The other predictor is the spread between the rate on 10-year Treasuries and the 3-month Treasuries. This is a measure of credit availability. Banks make intermediation profits by taking short term deposits and transforming them into long term loans. When the yield curve is steep, that is when the long term rates are much higher than the short term rates, banks make automatic intermediation profits on every loan, but when the yield curve is flat, there are no intermediation profits and the activities of bankers shift from intermediation to the identification of risk. Banks then take a closer look at borrowers’ balance sheets and credit histories, and may insist on more collateral and a lower loan-tovalue ratio. This makes it more difficult to "qualify" borrowers and squeezes many potential buyers out of the market.

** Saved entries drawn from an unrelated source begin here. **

(** X15.  A reply that parses but that the endpoint refuses (it has an
    ["error"] key, or it is empty, or it has no ["slides"], or it is no
    container at all) is put into the cache all the same.  The endpoint
    raises, and the same request let through again gets the same answer
    from the cache: the model is not called, and no document is written
    either time.  For a dictionary with an ["error"] key the answer is
    status 500 with the value of that key; for one without ["error"] and
    without ["slides"] it is status 500 with the fixed detail of the
    endpoint. *)
Theorem unusable_content_is_cached (model model' : string -> Z -> reply)
    (open_pptx open_pptx' : string -> result Presentation) (uuid4 uuid4' : string)
    (app : App) (request : PresentationRequest) (tree : value) (e : exception) :
  dict_get (cache (llm_service app)) (lower (topic request), num_slides request) = None ->
  produced json_loads model (topic request) (num_slides request) = inl tree ->
  check_content tree = Raise e ->
  let answer :=
    generate_presentation json_loads str_of_exception
      model open_pptx uuid4 true app request in
  let again :=
    generate_presentation json_loads str_of_exception
      model' open_pptx' uuid4' true (snd answer) request in
  fst answer = Raise e
  /\ dict_get (cache (llm_service (snd answer)))
       (lower (topic request), num_slides request) = Some tree
  /\ output_files (snd answer) = output_files app
  /\ fst again = fst answer
  /\ snd again = snd answer
  /\ (forall items detail,
        tree = PyDict items -> dict_get items "error" = Some detail ->
        e = HTTPException 500 detail)
  /\ (forall items,
        tree = PyDict items -> dict_get items "error" = None ->
        dict_get items "slides" = None ->
        e = HTTPException 500 (PyStr "Failed to generate valid slide content.")).
Proof.
  intros Hmiss Hp Hbad answer again.
  assert (Hfirst : fst (generate_slides_content json_loads model (llm_service app)
                          (topic request) (num_slides request)) = Parsed tree)
    by (by rewrite (generate_success _ _ _ _ _ _ Hmiss Hp)).
  pose proof (generate_again json_loads model model' _ _ _ _ Hfirst) as Hagain.
  assert (Hanswer : answer =
            (Raise e,
             {| llm_service :=
                  snd (generate_slides_content json_loads model (llm_service app)
                         (topic request) (num_slides request));
                output_files := output_files app |})).
  { unfold answer, generate_presentation. cbn [negb].
    rewrite Hfirst. cbn [returned]. by rewrite Hbad. }
  split; [by rewrite Hanswer|].
  split; [rewrite Hanswer; by apply generate_stores|].
  split; [by rewrite Hanswer|].
  assert (again = answer) as ->.
  { unfold again. rewrite Hanswer. unfold generate_presentation.
    cbn [negb snd llm_service output_files]. rewrite Hagain. cbn [fst snd returned].
    by rewrite Hbad. }
  split; [reflexivity|]. split; [reflexivity|]. split.
  - intros items detail -> Herror. unfold check_content in Hbad.
    cbn [py_in py_get py_getitem bind] in Hbad. rewrite Herror in Hbad.
    cbn [bind] in Hbad. congruence.
  - intros items -> Herror Hslides. unfold check_content in Hbad.
    cbn [py_in bind] in Hbad. rewrite Herror, Hslides in Hbad. cbn [bind] in Hbad.
    destruct (negb (truthy (PyDict items))); cbn [bind negb] in Hbad; congruence.
Qed.

(** X16.  With python-pptx, a request let through whose content is usable
    (a dictionary with ["slides"] and without ["error"]) but whose template
    is not where the aspect ratio points ends in the [HTTPException] with
    status 500 and the detail ["Failed to create presentation file: "]
    followed by the text of the [PackageNotFoundError]; no document is
    written, while the content stays in the cache. *)
Theorem missing_template_is_500 (model : string -> Z -> reply)
    (files : gmap string Presentation) (uuid4 : string)
    (app : App) (request : PresentationRequest)
    (items : list (string * value)) (slides_data : value) :
  fst (generate_slides_content json_loads model (llm_service app)
         (topic request) (num_slides request)) = Parsed (PyDict items) ->
  dict_get items "error" = None ->
  dict_get items "slides" = Some slides_data ->
  files !! template_path_for (AspectRatio_value (aspect_ratio request)) = None ->
  let answer :=
    generate_presentation json_loads str_of_exception
      model (Presentation_at files) uuid4 true app request in
  fst answer =
    Raise (HTTPException 500
             (PyStr ("Failed to create presentation file: "
                     +:+ str_of_exception PackageNotFoundError)))
  /\ output_files (snd answer) = output_files app
  /\ dict_get (cache (llm_service (snd answer)))
       (lower (topic request), num_slides request) = Some (PyDict items).
Proof.
  intros Hfirst Herror Hslides Hmissing answer.
  unfold answer, generate_presentation. cbn [negb]. rewrite Hfirst. cbn [returned].
  rewrite (check_content_usable _ _ Herror Hslides).
  rewrite open_error_propagates with (e := PackageNotFoundError);
    [|unfold Presentation_at; by rewrite Hmissing|discriminate].
  cbn [fst snd llm_service output_files].
  split; [reflexivity|]. split; [reflexivity|].
  by apply generate_stores.
Qed.

(** X17.  A request let through whose content is a dictionary without
    ["error"] and with a list of well-formed records as its ["slides"], on a
    template that opens and has the layouts the renderers use, is answered
    with the document written at [generated_presentations/<uuid>.pptx],
    which holds one more slide for each record with a known layout; the
    name offered for download is the topic with every space turned into
    [_], followed by [_presentation.pptx], so it has no space in it.  The
    widescreen ratio opens [template_16_9.pptx] and the standard ratio
    [template_4_3.pptx]. *)
Theorem successful_request (model : string -> Z -> reply)
    (open_pptx : string -> result Presentation) (uuid4 : string)
    (app : App) (request : PresentationRequest)
    (items : list (string * value)) (slide_infos : list value)
    (prs : Presentation) :
  fst (generate_slides_content json_loads model (llm_service app)
         (topic request) (num_slides request)) = Parsed (PyDict items) ->
  dict_get items "error" = None ->
  dict_get items "slides" = Some (PyList slide_infos) ->
  forallb well_formed slide_infos = true ->
  open_pptx (match aspect_ratio request with
             | widescreen => "template_16_9.pptx"
             | standard => "template_4_3.pptx"
             end) = Ok prs ->
  supports prs = true ->
  let answer :=
    generate_presentation json_loads str_of_exception
      model open_pptx uuid4 true app request in
  let output_path := "generated_presentations/" +:+ uuid4 +:+ ".pptx" in
  let name := replace " " "_" (topic request) +:+ "_presentation.pptx" in
  exists new stdout_lines,
    fst answer =
      Ok {| path := output_path; media_type := PPTX_MEDIA_TYPE; filename := name |}
    /\ output_files (snd answer) =
       (output_files app
        ++ [ {| stdout := stdout_lines; saved_path := output_path;
                saved := {| slide_layouts := slide_layouts prs;
                            slides := slides prs ++ new |} |} ])%list
    /\ map slide_layout new = map layout_index (List.filter recognised slide_infos)
    /\ occurs " " name = false
    /\ String.length name = String.length (topic request) + 18.
Proof.
  intros Hfirst Herror Hslides Hw Hopen Hs answer output_path name.
  assert (Hpath : template_path_for (AspectRatio_value (aspect_ratio request))
                  = match aspect_ratio request with
                    | widescreen => "template_16_9.pptx"
                    | standard => "template_4_3.pptx"
                    end) by (by destruct (aspect_ratio request)).
  destruct (create_presentation_from open_pptx (PyDict items) slide_infos output_path
              (AspectRatio_value (aspect_ratio request)) prs
              ["Using template: "
               +:+ template_path_for (AspectRatio_value (aspect_ratio request))])
    as (new & Hcreate & _ & Hidx);
    [by rewrite Hpath, Hopen|assumption|cbn [py_get]; by rewrite Hslides|assumption|].
  exists new, ["Using template: "
               +:+ template_path_for (AspectRatio_value (aspect_ratio request))].
  unfold answer, generate_presentation. cbn [negb]. rewrite Hfirst. cbn [returned].
  rewrite (check_content_usable _ _ Herror Hslides).
  change (OUTPUT_DIR +:+ "/" +:+ uuid4 +:+ ".pptx") with output_path.
  rewrite Hcreate. cbn [fst snd llm_service output_files].
  split; [reflexivity|]. split; [reflexivity|]. split; [assumption|]. split.
  - unfold name. by rewrite occurs_space_append, replace_space_no_space.
  - unfold name. rewrite length_append, length_replace. reflexivity.
Qed.
End EndpointFacts.


Lemma unusable_content_is_cached_witness :
  let text := "{" +:+ quoted "error" +:+ ": " +:+ quoted "quota exceeded" +:+ "}" in
  let tree := PyDict [("error", PyStr "quota exceeded")] in
  let run model uuid4 app :=
    generate_presentation
      (fun s => if String.eqb s text then inl tree else inr "Expecting value")
      (fun _ => "error") model (fun _ => Ok default_presentation) uuid4 true app
      {| topic := "Rome"; num_slides := 5; aspect_ratio := widescreen |} in
  let answer := run (fun _ _ => Text text) "u1"
                  {| llm_service := new_service; output_files := [] |} in
  let again := run (fun _ _ => Raises "timeout") "u2" (snd answer) in
  fst answer = Raise (HTTPException 500 (PyStr "quota exceeded"))
  /\ fst again = fst answer
  /\ snd again = snd answer.
Proof.
  intros text tree run answer again.
  destruct (unusable_content_is_cached
              (fun s => if String.eqb s text then inl tree else inr "Expecting value")
              (fun _ => "error")
              (fun _ _ => Text text) (fun _ _ => Raises "timeout")
              (fun _ => Ok default_presentation) (fun _ => Ok default_presentation)
              "u1" "u2"
              {| llm_service := new_service; output_files := [] |}
              {| topic := "Rome"; num_slides := 5; aspect_ratio := widescreen |}
              tree (HTTPException 500 (PyStr "quota exceeded"))
              eq_refl eq_refl eq_refl)
    as (Hanswer & _ & _ & Hagain & Hstate & _).
  split; [exact Hanswer|]. split; [exact Hagain|exact Hstate].
Defined.

Lemma missing_template_is_500_witness :
  let text := "{" +:+ quoted "slides" +:+ ": []}" in
  fst (generate_presentation
         (fun s => if String.eqb s text then inl (PyDict [("slides", PyList [])])
                   else inr "Expecting value")
         (fun _ => "Package not found at 'template_4_3.pptx'")
         (fun _ _ => Text text) (Presentation_at ∅) "u1" true
         {| llm_service := new_service; output_files := [] |}
         {| topic := "Rome"; num_slides := 5; aspect_ratio := standard |})
  = Raise (HTTPException 500
             (PyStr "Failed to create presentation file: Package not found at 'template_4_3.pptx'")).
Proof.
  intros text.
  exact (proj1 (missing_template_is_500
                  (fun s => if String.eqb s text then inl (PyDict [("slides", PyList [])])
                            else inr "Expecting value")
                  (fun _ => "Package not found at 'template_4_3.pptx'")
                  (fun _ _ => Text text) ∅ "u1"
                  {| llm_service := new_service; output_files := [] |}
                  {| topic := "Rome"; num_slides := 5; aspect_ratio := standard |}
                  [("slides", PyList [])] (PyList [])
                  eq_refl eq_refl eq_refl (lookup_empty _))).
Defined.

These two housing market predictors are displayed in the figure below in a way such that up is good for housing and down is bad. Thus we have the slope of the yield curve (10-year rate minus 3-month rate) and the appreciation minus the 10-year rate. The figure has the recessions shaded and the expansions unshaded. This figure reveals that the yield curve has been steep early in every expansion, and has always flattened or even inverted late in the expansion, precipitating the decline in housing. The net rate of appreciation was highest in the late 1970s which is when real per capita investment in housing was also at its peak. Weakness in housing appreciation in the 1980s and early 1990s contributed to a muted housing sector. Both of these measures were way down in 1980 when housing took a big tumble.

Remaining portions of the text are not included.